__What you should do__
Throughout the listing below, show every line in which "From" occurs.

Records to use Start Marker

(* ===== verification/AbusePrevention.v ===== *)
(** * Sign-up heuristics: [src/utils/abusePrevention.ts].

    Validation of e-mail addresses and passwords.  Strings are ASCII; the
    quotients and products the source compares with decimal fractions are
    exact enough at string lengths for the comparison of integers used here.
    [normalizeEmail] is in [SignupLimiter]; [calculateBackoffDelay], which
    nothing calls, and [addTimingDelay], which only waits, are left out. *)

From S2P Require Import Prelude Numeric Hashing JsString Collections.
From S2P Require Import SignupLimiter.
#[local] Open Scope Z_scope.

(** ** Lists *)

Definition DISPOSABLE_EMAIL_DOMAINS : list string := [
    "10minutemail.com"; "10minutemail.net"; "10minutemail.org"; "10minute-mail.com"; "tempmail.com";
    "temp-mail.org"; "temp-mail.com"; "temporary-mail.org"; "guerrillamail.com"; "guerrillamail.org";
    "guerrillamail.net"; "guerrillamail.info"; "mailinator.com"; "mailinator.net"; "mailinator.org";
    "throwaway.email"; "throwawaymail.com"; "throwawaymail.org"; "fakeinbox.com"; "fakeinbox.org";
    "maildrop.cc"; "maildrop.org"; "getairmail.com"; "getairmail.org"; "yopmail.com"; "yopmail.fr";
    "yopmail.net"; "emailondeck.com"; "spambox.us"; "spamfree24.org"; "spamfree24.com"; "dispostable.com";
    "mailnesia.com"; "mintemail.com"; "mohmal.com"; "mytemp.email"; "mytempemail.com"; "tempail.com";
    "tempinbox.com"; "tempm.com"; "tempmailer.com"; "trashmail.com"; "trashmail.org"; "trashmail.net";
    "guerrillamailblock.com"; "pokemail.net"; "sharklasers.com"; "grr.la"; "guerrillamail.de";
    "guerrillamail.es"; "guerrillamail.eu"; "mail.com"; "email.com"; "mail.org"; "bumpymail.com";
    "cashflow35.com"; "crossover.net"; "deadaddress.com"; "docfiles.org"; "drivetagdev.com"; "dropcake.de";
    "dropmail.me"; "duck2.club"; "e-mail.com"; "e-mail.org"; "email.net"; "emailfake.com"; "emailsensei.com";
    "emailfake.net"; "emailfreedom.com"; "emailgenerator.de"; "emailgo.de"; "emailizable.com";
    "emailmenow.info"; "emailproxsy.com"; "emailsingularity.net"; "emailtech.info"; "emailtemporanea.com";
    "emailtemporar.ro"; "emailtmp.com"; "emailure.net"; "emailzombie.com"; "emz.net"; "enterto.com";
    "ephemail.net"; "etranquil.com"; "etranquil.net"; "etranquil.org"; "evopo.com"; "explodemail.com";
    "express.net.ua"; "extreme14.com"; "fake-email.com"; "fake-mail.com"; "fakedemail.com"; "fakeinbox.info";
    "fakemail.fr"; "fakemailgenerator.com"; "fakemailz.com"; "fallinhay.com"; "fantasymail.de"; "fast-mail.org";
    "fastacuras.com"; "fastchevy.com"; "fastchrysler.com"; "fastkawasaki.com"; "fastmazda.com";
    "fastmitsubishi.com"; "fastnissan.com"; "fastsubaru.com"; "fastsuzuki.com"; "fasttoyota.com";
    "fastyamaha.com"; "fatflap.com"; "fdfdsfds.com"; "fightallspam.com"; "fiifke.de"; "filbert4u.com";
    "filberts4u.com"; "flowu.com"; "footard.com"; "forecastertests.com"; "forgetmail.com"; "fornow.eu";
    "forspam.net"; "foxja.com"; "foxtrotter.info"; "free-email.to"; "free-mail.cc"; "free-mail.com";
    "freealt.net"; "freebullets.com"; "freecat.net"; "freedom4you.net"; "freefattymovies.com";
    "freehotmail.net"; "freeinbox.email"; "freelance-france.eu"; "freemail1997.com"; "freemailhq.com";
    "freeplumpervideos.com"; "freemail.org"; "freeschool.org"; "freeshipping.org"; "freeteek.com";
    "freezepea.com"; "freundin.ru"; "front14.org"; "ftp.sh"; "ftpaccess.cc"; "ftpinc.ca"; "fuckedcompany.com";
    "fullangle.org"; "fullmarkz.com"; "funnycollection.com"; "funnycrap.com"; "furz.com"; "fxnxs.com";
    "fyii.de"; "g.hmail.us"; "g4hdrop.us"; "gafy.net"; "galaxy.tv"; "gally.jp"; "gamail.com"; "game.com";
    "gamequeer.com"; "gamg.ru"; "garasikomputer.com"; "garbage.com"; "garbagemail.org"; "garliclife.com";
    "garrifulio.mailexpire.com"; "garrymoo.org"; "gav0.com"; "gbcmail.win"; "gcmail.org"; "gdmail.top";
    "gedmail.win"; "geezmail.ga"; "gegeweb.com"; "geldwaschmaschine.de"; "gelitik.in"; "gen.uu.gl";
    "genmail.gen.in"; "geronra.com"; "geschent.biz"; "get-mail.org"; "get.pp.ua"; "get1mail.com"; "get2mail.fr";
    "getairmail.cf"; "getairmail.ga"; "getairmail.gq"; "getairmail.ml"; "getairmail.tk"; "geteit.com";
    "getfun.men"; "getmails.eu"; "getnanny.com"; "getnowtoday.com"; "getsimpleemail.com"; "gett.icu";
    "gexik.com"; "ggmal.ml"; "giantmail.de"; "ginzi.be"; "ginzi.co.uk"; "ginzi.es"; "ginzi.net"; "ginzi.org";
    "ginzi.us"; "girlsalbum.com"; "girlx.org"; "giveh2o.com"; "givememail.org"; "givmail.com"; "gixenmixen.com";
    "glitch.sx"; "globaltourtravel.com"; "glubex.com"; "glucosegrin.com"; "gmal.com"; "gmatch.org"; "gmial.com";
    "gmx.us.com"; "gnctr-calgari.com"; "gnctr-denizli.com"; "go.irc.so"; "go2site.com"; "go2vn.com";
    "goemailgo.com"; "golem.zgu.de"; "gomail.pgojual.com"; "gomail2020.com"; "gonrei.de"; "goooogle.com";
    "goplaygame.nl"; "gorillaswithdirtyarmpits.com"; "goround.info"; "gosuslugi-spravka.ru"; "gothere4.com";
    "gotmail.com"; "gotmail.net"; "gotmail.org"; "gowikibooks.com"; "gowikicampus.com"; "gowikicars.com";
    "gowikifilms.com"; "gowikigames.com"; "gowikimusic.com"; "gowikinetwork.com"; "gowikitravel.com";
    "gowikitv.com"; "grandmamail.com"; "grandmasmail.com"; "great-host.in"; "greencafe24.com"; "greendays.com";
    "greenhousemail.com"; "greensloth.com"; "greggamel.com"; "greggamel.net"; "gregorsky.zone";
    "gregorygamel.com"; "gregorygamel.net"; "grish.de"; "griuc.schule"; "grobmail.com"; "grossmail.com";
    "groupbuffet.com"; "grugrug.ru"; "gruz-m.ru"; "gs-6976.myds.me"; "gsx2.ga"; "gudanglowongan.com";
    "guerrillamail.au"; "guerrillamail.hu"; "guerrillamail.jp"; "guerrillamail.ru"; "guerrillamail.se";
    "guerrillamail.us"; "guerrillamail.co"; "guerrillamail.nl"; "guerrillamail.pl"; "guerrillamail.co.uk";
    "guerrillamail.com.de"; "guerrillamail.de.com"; "guerrillamail.org"; "guerrillamail.info";
    "guerrillamail.net"; "guerrillamail.biz"; "guerrillamail.org"
].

Records to use End Marker

__Response area__
From S2P Require Import Prelude Numeric Hashing JsString Collections.
From S2P Require Import SignupLimiter.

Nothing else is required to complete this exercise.